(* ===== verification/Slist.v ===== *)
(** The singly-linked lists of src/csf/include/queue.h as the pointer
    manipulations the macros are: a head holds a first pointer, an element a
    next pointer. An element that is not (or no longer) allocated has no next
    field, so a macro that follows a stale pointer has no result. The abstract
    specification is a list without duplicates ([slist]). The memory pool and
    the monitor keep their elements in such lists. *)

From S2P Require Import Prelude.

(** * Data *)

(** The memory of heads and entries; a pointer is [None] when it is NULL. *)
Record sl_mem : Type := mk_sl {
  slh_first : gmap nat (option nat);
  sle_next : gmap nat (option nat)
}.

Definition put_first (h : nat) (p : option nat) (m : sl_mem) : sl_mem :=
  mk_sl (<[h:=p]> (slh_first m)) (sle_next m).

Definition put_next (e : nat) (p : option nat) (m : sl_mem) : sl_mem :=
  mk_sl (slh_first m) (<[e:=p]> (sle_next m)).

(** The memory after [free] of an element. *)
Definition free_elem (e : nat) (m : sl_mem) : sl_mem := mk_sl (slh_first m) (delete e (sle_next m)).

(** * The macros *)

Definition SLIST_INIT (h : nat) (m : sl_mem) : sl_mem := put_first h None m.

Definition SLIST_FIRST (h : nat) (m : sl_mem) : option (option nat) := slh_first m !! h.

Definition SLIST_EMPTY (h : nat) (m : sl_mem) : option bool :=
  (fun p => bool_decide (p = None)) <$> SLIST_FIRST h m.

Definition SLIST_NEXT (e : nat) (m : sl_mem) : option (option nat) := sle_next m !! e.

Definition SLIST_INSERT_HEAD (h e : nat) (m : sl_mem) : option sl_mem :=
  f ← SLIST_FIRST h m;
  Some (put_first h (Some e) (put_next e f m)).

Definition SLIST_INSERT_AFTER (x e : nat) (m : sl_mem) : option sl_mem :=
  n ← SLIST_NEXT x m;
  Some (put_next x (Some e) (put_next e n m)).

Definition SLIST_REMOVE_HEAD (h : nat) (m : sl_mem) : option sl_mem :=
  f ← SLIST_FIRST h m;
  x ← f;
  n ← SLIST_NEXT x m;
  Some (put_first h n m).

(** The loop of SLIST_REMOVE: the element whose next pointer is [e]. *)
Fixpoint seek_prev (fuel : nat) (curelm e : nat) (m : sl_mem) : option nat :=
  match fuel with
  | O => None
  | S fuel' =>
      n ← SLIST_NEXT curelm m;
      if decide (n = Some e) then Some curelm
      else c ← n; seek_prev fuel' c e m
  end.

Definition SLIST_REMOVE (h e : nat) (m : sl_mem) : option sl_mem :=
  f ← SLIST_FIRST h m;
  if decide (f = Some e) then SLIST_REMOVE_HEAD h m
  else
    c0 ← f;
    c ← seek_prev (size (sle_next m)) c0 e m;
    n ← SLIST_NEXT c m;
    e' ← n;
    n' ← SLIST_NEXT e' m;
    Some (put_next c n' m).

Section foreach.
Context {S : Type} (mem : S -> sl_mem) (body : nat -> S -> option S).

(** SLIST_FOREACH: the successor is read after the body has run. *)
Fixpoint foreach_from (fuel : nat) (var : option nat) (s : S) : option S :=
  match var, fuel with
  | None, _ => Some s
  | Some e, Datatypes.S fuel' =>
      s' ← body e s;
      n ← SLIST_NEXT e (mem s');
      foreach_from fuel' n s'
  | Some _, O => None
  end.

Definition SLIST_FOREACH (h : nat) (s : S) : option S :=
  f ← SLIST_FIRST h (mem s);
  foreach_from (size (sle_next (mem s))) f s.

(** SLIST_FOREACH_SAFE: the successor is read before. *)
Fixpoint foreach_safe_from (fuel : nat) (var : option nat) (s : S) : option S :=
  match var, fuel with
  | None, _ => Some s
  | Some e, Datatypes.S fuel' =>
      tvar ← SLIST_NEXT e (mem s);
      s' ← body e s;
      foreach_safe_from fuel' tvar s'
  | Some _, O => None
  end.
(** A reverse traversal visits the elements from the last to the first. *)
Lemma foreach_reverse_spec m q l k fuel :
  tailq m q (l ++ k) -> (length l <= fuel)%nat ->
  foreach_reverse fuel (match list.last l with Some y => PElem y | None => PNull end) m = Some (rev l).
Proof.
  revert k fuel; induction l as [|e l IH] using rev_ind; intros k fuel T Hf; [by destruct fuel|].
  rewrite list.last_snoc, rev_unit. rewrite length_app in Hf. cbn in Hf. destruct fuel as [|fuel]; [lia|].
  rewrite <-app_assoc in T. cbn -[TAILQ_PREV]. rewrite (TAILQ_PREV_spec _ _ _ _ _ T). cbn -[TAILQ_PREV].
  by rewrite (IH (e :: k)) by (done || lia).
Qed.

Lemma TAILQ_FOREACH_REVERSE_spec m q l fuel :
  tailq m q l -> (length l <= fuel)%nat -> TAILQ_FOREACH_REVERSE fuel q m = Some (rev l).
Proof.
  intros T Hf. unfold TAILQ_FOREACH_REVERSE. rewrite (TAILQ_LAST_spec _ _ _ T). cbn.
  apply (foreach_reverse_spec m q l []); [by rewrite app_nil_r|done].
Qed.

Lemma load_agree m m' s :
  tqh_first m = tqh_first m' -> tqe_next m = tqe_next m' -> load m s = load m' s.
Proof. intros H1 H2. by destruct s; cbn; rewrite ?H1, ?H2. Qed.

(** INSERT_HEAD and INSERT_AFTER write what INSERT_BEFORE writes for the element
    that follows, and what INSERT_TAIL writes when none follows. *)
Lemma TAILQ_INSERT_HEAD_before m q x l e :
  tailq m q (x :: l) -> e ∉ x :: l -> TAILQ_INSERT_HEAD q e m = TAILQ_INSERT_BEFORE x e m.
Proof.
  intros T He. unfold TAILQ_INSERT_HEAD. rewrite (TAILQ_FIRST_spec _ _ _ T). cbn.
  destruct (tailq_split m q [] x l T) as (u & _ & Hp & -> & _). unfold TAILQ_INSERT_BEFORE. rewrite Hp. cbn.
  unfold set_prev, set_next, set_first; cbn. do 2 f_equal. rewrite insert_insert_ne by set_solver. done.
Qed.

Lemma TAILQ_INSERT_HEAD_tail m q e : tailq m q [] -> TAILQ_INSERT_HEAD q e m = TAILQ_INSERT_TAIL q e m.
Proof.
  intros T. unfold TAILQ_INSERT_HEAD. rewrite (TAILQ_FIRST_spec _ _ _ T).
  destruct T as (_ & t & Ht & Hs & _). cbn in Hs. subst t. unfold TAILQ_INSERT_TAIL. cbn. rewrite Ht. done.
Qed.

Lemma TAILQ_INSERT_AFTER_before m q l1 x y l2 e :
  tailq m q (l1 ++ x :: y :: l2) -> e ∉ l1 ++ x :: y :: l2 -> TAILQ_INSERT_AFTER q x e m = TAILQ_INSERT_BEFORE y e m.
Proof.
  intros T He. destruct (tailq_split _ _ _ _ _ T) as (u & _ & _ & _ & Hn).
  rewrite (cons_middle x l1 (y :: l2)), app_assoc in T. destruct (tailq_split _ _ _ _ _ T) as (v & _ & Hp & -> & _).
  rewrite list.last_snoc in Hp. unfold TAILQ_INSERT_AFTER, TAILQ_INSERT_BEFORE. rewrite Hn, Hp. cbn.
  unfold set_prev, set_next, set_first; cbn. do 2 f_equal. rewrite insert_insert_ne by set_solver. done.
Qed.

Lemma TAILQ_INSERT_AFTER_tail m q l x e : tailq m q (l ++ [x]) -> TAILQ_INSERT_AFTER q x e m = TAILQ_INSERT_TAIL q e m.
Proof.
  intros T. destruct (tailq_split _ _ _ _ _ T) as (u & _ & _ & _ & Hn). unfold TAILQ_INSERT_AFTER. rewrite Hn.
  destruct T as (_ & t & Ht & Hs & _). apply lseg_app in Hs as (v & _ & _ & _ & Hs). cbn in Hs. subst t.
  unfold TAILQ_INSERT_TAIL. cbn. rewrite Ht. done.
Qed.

──────────────────────────────

WHAT THE TASK REQUIRES » The only reply wanted is the number of lines in the records above containing the word "apply".

FINISHED TASK » 2